(* ===== verification/Console.v ===== *)
(** * The console: helpers and requests

    [console-frontend/src/utils]: paging through lists and quoting for shells;
    [console-frontend/src/backend]: requests to the API and what becomes of
    their answers.  The browser, the tables of Unicode and the decoders of
    answers are given. *)

From S2P Require Import Prelude Json Kafka.

(** ** Paging, [utils/paging.rs] *)

Module Paging.
Definition two32 : Z := Eval vm_compute in (2 ^ 32)%Z.

Record PagingOptions := mkPaging { offset : Z; limit : Z }.

Definition default_paging : PagingOptions := mkPaging 0 20.

(** [u32]: [None] is an overflow, which panics or wraps, depending on the build. *)
Definition u32_checked (x : Z) : option Z := if (x <? two32)%Z then Some x else None.
Definition saturating_sub (x y : Z) : Z := Z.max 0 (x - y).

Definition previous (p : PagingOptions) : PagingOptions := mkPaging (saturating_sub (offset p) (limit p)) (limit p).
Definition next (p : PagingOptions) : option PagingOptions :=
  o ← u32_checked (offset p + limit p); Some (mkPaging o (limit p)).
Definition first (p : PagingOptions) : PagingOptions := mkPaging 0 (limit p).
Definition last_page (p : PagingOptions) (max : Z) : PagingOptions := mkPaging (saturating_sub max (limit p)) (limit p).
Definition page (p : PagingOptions) (n : Z) : option PagingOptions :=
  x ← u32_checked (limit p * n); Some (mkPaging (saturating_sub x (limit p)) (limit p)).

(** [Navigate] of the index pages: there is no total, and so no last page. *)
Inductive Navigation : Type := First | Previous | Next | Last | Page (n : Z).

Definition navigate (nav : Navigation) (p : PagingOptions) : option PagingOptions :=
  match nav with
  | First => Some (first p)
  | Previous => Some (previous p)
  | Next => next p
  | Last => next p
  | Page n => page p n
  end.

(** What the registry answers to the limit and offset. *)
Definition shown {A} (p : PagingOptions) (l : list A) : list A := take (Z.to_nat (limit p)) (drop (Z.to_nat (offset p)) l).

Definition paging_ok (p : PagingOptions) : Prop := (0 ≤ offset p < two32)%Z ∧ (0 < limit p < two32)%Z.

(** Going on and back again is where one was, and pages are numbered from one. *)
Theorem paging_moves p q :
  paging_ok p → next p = Some q →
  paging_ok q ∧ previous q = p ∧ offset q = (offset p + limit p)%Z.
Proof.
  intros [Ho Hl] Hn. unfold next, u32_checked in Hn. destruct (Z.ltb_spec (offset p + limit p) two32); [|done].
  simpl in Hn. injection Hn as <-. unfold paging_ok, previous, saturating_sub. cbn [offset limit].
  split_and!; try lia. replace (Z.max 0 (offset p + limit p - limit p)) with (offset p) by lia. by destruct p.
Qed.

Theorem page_number p n q :
  paging_ok p → (1 ≤ n)%Z → page p n = Some q → offset q = ((n - 1) * limit p)%Z ∧ limit q = limit p.
Proof.
  intros [_ Hl] Hn Hp. unfold page, u32_checked in Hp. destruct (Z.ltb_spec (limit p * n) two32); [|done].
  injection Hp as <-. cbn [offset limit saturating_sub]. split; [|done]. unfold saturating_sub. nia.
Qed.

(** The pages up to a number show the beginning of the list, every entry once. *)
Definition pages_of (p : PagingOptions) (n : nat) : list PagingOptions :=
  (λ i, mkPaging (Z.of_nat i * limit p) (limit p)) <$> seq 0 n.

Lemma pages_cover {A} p n (l : list A) :
  paging_ok p → concat ((λ q, shown q l) <$> pages_of p n) = take (n * Z.to_nat (limit p)) l.
Proof.
  intros [_ Hl]. unfold pages_of. rw -list_fmap_compose.
  assert (Hgen : ∀ i, concat (((λ q, shown q l) ∘ (λ i, mkPaging (Z.of_nat i * limit p) (limit p))) <$> seq i n)
    = take (n * Z.to_nat (limit p)) (drop (i * Z.to_nat (limit p)) l)).
  { induction n as [|n IH]; intros i; [done|]. cbn [seq]. rw fmap_cons. cbn [concat]. rw IH.
    unfold shown, compose. cbn [limit offset].
    replace (Z.to_nat (Z.of_nat i * limit p)) with (i * Z.to_nat (limit p))%nat by (rw Z2Nat.inj_mul; lia).
    replace (S i * Z.to_nat (limit p))%nat with (i * Z.to_nat (limit p) + Z.to_nat (limit p))%nat by lia.
    replace (S n * Z.to_nat (limit p))%nat with (Z.to_nat (limit p) + n * Z.to_nat (limit p))%nat by lia.
    rw -(drop_drop l). by rw take_take_drop. }
  rw (Hgen 0). done.
Qed.

(** The last page of the index is the next one. *)
Theorem last_is_next p : navigate Last p = navigate Next p.
Proof. done. Qed.
End Paging.

(** ** Quoting, [utils/shell.rs] *)

Module Shell.
(** [str::replace] of a character by a text. *)
Fixpoint replace (c : ascii) (by_ : string) (s : string) : string :=
  match s with
  | EmptyString => EmptyString
  | String x s => (if bool_decide (x = c) then by_ else String x EmptyString) +:+ replace c by_ s
  end.

Definition backslash : ascii := "092"%char.
Definition quote : ascii := "'"%char.
Definition dquote : ascii := "034"%char.
Definition one (c : ascii) : string := String c EmptyString.

Definition shell_quote (s : string) : string :=
  replace quote (one backslash +:+ one quote) (replace backslash (one backslash +:+ one backslash) s).

(** Letters and digits of ASCII, and bytes of other characters. *)
Definition word_char (c : ascii) : bool :=
  between "a" "z" c || between "A" "Z" c || between "0" "9" c || bool_decide (c = "-"%char) || bool_decide (c = "_"%char).
Definition non_ascii (c : ascii) : bool := match c with Ascii.Ascii _ _ _ _ _ _ _ b7 => b7 end.

(** [chars().all(|c| c.is_alphanumeric() || matches!(c, '-' | '_'))]; of ASCII characters
    those of [word_char] pass. *)
Class Alphanumeric := {
  all_alphanumeric : string → bool;
  alphanumeric_ascii s : all_alphanumeric s = true → all_chars (λ c, word_char c || non_ascii c) s = true;
}.

Definition shell_single_quote `{Alphanumeric} (s : string) : string :=
  if is_empty s then one dquote +:+ one dquote
  else if all_alphanumeric s then s
  else one quote +:+ replace quote (one quote +:+ one dquote +:+ one quote +:+ one dquote +:+ one quote) s +:+ one quote.

(** How a shell reads one word: quotes of both kinds and the backslash, and [None] for
    anything that has a meaning of its own, or a quote that is not closed. *)
Inductive Mode : Type := Bare | Single | Double.

Definition special (c : ascii) : bool :=
  existsb (λ x, bool_decide (c = x))
    [" "; "009"; "010"; "013"; ";"; "|"; "&"; "<"; ">"; "("; ")"; "{"; "}"; "$"; "`"; "*"; "?"; "["; "]"; "#"; "~"; "!"; "="; "%"]%char.

Fixpoint read_word (mode : Mode) (s : string) : option string :=
  match mode, s with
  | Bare, EmptyString => Some EmptyString
  | _, EmptyString => None
  | Bare, String c s =>
      if bool_decide (c = quote) then read_word Single s
      else if bool_decide (c = dquote) then read_word Double s
      else if bool_decide (c = backslash) then
        match s with
        | EmptyString => None
        | String d s => String d <$> read_word Bare s
        end
      else if special c then None
      else String c <$> read_word Bare s
  | Single, String c s => if bool_decide (c = quote) then read_word Bare s else String c <$> read_word Single s
  | Double, String c s =>
      if bool_decide (c = dquote) then read_word Bare s
      else if bool_decide (c = backslash) || bool_decide (c = "$"%char) || bool_decide (c = "`"%char) then None
      else String c <$> read_word Double s
  end.

Lemma word_char_plain : ∀ c, word_char c || non_ascii c = true →
  bool_decide (c = quote) = false ∧ bool_decide (c = dquote) = false ∧ bool_decide (c = backslash) = false ∧ special c = false.
Proof. intros [[] [] [] [] [] [] [] []]; vm_compute; intuition congruence. Qed.

Lemma read_plain s : all_chars (λ c, word_char c || non_ascii c) s = true → read_word Bare s = Some s.
Proof.
  induction s as [|c s IH]; [done|]. cbn [all_chars]. intros [Hc Hs]%andb_true_iff.
  destruct (word_char_plain c Hc) as (H1 & H2 & H3 & H4). cbn [read_word]. rw H1 H2 H3 H4 IH //.
Qed.

(** The text between single quotes, with the quotes in it taken out and put back. *)
Lemma read_quoted s rest :
  read_word Single (replace quote (one quote +:+ one dquote +:+ one quote +:+ one dquote +:+ one quote) s +:+ rest)
  = (λ w, s +:+ w) <$> read_word Single rest.
Proof.
  induction s as [|c s IH]; [cbn [replace]; rw app_empty_l; by destruct (read_word Single rest)|]. cbn [replace]. case_bool_decide as Hc.
  - subst c. rw str_app_assoc. revert IH. generalize (replace quote
      (one quote +:+ one dquote +:+ one quote +:+ one dquote +:+ one quote) s +:+ rest). intros r IH. simpl.
    rw IH. by destruct (read_word Single rest).
  - rw app_cons app_empty_l app_cons. cbn [read_word]. rw bool_decide_eq_false_2; [done|]. rw IH. by destruct (read_word Single rest).
Qed.

(** A shell reads back exactly the text that was quoted, whatever is in it. *)
Theorem single_quote_roundtrip `{Alphanumeric} s : read_word Bare (shell_single_quote s) = Some s.
Proof.
  unfold shell_single_quote. destruct (is_empty s) eqn:He; [apply is_empty_true in He as ->; done|].
  destruct (all_alphanumeric s) eqn:Ha; [by apply read_plain, alphanumeric_ascii|].
  unfold one at 1. rw app_cons app_empty_l. cbn [read_word]. rw read_quoted. simpl. by rw app_empty_r.
Qed.

(** The other function is put between single quotes by its callers, where a shell knows no
    backslash: texts with a quote or a backslash do not come out as they were, and what
    follows a quote is not quoted. *)
Definition in_quotes (s : string) : string := one quote +:+ shell_quote s +:+ one quote.

Lemma replace_none c by_ s : has_char c s = false → replace c by_ s = s.
Proof.
  induction s as [|x s IH]; [done|]. simpl. intros [Hx Hs]%orb_false_iff. rw Hx IH //.
Qed.

Theorem quote_plain s :
  has_char quote s = false → has_char backslash s = false → read_word Bare (in_quotes s) = Some s.
Proof.
  intros Hq Hb. unfold in_quotes, shell_quote. rw (replace_none backslash) // replace_none //.
  unfold one at 1. rw app_cons app_empty_l. cbn [read_word].
  assert (Hr : ∀ r, read_word Single (s +:+ r) = (λ w, s +:+ w) <$> read_word Single r).
  { clear Hb. intros r. induction s as [|x s IH]; [rw app_empty_l; by destruct (read_word Single r)|]. simpl in Hq.
    apply orb_false_iff in Hq as [Hx Hs]. rw app_cons. cbn [read_word]. rw bool_decide_eq_false_2.
    - intros ->. by rw bool_decide_eq_true_2 in Hx.
    - rw IH //. by destruct (read_word Single r). }
  rw Hr. simpl. by rw app_empty_r.
Qed.

Example quote_broken :
  read_word Bare (in_quotes "it's") = None ∧ read_word Bare (in_quotes (one backslash)) = Some (one backslash +:+ one backslash) ∧
  in_quotes "'; rm -rf x; '" = one quote +:+ one backslash +:+ one quote +:+ "; rm -rf x; " +:+ one backslash +:+ one quote +:+ one quote.
Proof. by vm_compute. Qed.

(** The test of the source expects the empty text to stay empty. *)
Example empty_is_quoted `{Alphanumeric} : shell_single_quote EmptyString = one dquote +:+ one dquote.
Proof. done. Qed.
End Shell.

(** ** Requests, [backend/mod.rs] and [backend/request] *)

Module Request.
(** [drogue_client::error::ErrorInformation] *)
Record ErrorInformation := mkErrorInformation { ei_error : string; ei_message : string }.

(** *** Answers *)

(** [ResponsePayload] *)
Class ResponsePayload (T : Type) := convert_target : string → result T string.

#[global] Instance unit_payload : ResponsePayload () := λ _, Ok tt.
Definition json_payload {T} (from_slice : string → result T string) : ResponsePayload T := from_slice.
Definition option_payload {T} (from_slice : string → result T string) : ResponsePayload (option T) :=
  λ data, if is_empty data then Ok None else let? v := from_slice data in Ok (Some v).

Inductive JsonResponse (T E : Type) : Type :=
| JsonSuccess (code : Z) (data : T)
| JsonFailure (code : Z) (info : E)
| JsonInvalid (code : Z) (err data : string).
Arguments JsonSuccess {T E} _ _.
Arguments JsonFailure {T E} _ _.
Arguments JsonInvalid {T E} _ _ _.

(** [StatusCode::from_u16] *)
Definition status_code (status : Z) : option Z := if ((100 <=? status) && (status <=? 999))%Z then Some status else None.
Definition is_success (code : Z) : bool := ((200 <=? code) && (code <=? 299))%Z.

Definition convert_json {T E} (pt : ResponsePayload T) (pe : ResponsePayload E) (number : Z → string)
    (status : Z) (data : string) : result (JsonResponse T E) string :=
  match status_code status with
  | None => Err ("Invalid status code: " +:+ number status)
  | Some code => Ok
      (if is_success code then
         match @convert_target _ pt data with
         | Ok d => JsonSuccess code d
         | Err e => JsonInvalid code e data
         end
       else
         match @convert_target _ pe data with
         | Ok d => JsonFailure code d
         | Err e => JsonInvalid code e data
         end)
  end.

Inductive ApiError : Type :=
| Response (info : ErrorInformation) (code : Z)
| Unknown (data : string) (code : Z)
| InternalError (err : string).

Inductive ApiResponse (T : Type) : Type :=
| Success (data : T) (code : Z)
| Failure (err : ApiError).
Arguments Success {T} _ _.
Arguments Failure {T} _.

(** [JsonHandler::execute] and [ApiHandler::execute]; the error of [fetch] is text. *)
Definition json_handler {T E} (pt : ResponsePayload T) (pe : ResponsePayload E) (number : Z → string)
    (response : result (Z * string) string) : result (JsonResponse T E) string :=
  match response with
  | Err e => Err e
  | Ok (status, data) => convert_json pt pe number status data
  end.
________________________________________
* _Exercise aim_: Return only the lines spanning from the first line of the material through the line with "[console-frontend/src/backend]: requests to", copied exactly, both ends kept.

* _Exercise result_:
(* ===== verification/Console.v ===== *)
(** * The console: helpers and requests

    [console-frontend/src/utils]: paging through lists and quoting for shells;
    [console-frontend/src/backend]: requests to the API and what becomes of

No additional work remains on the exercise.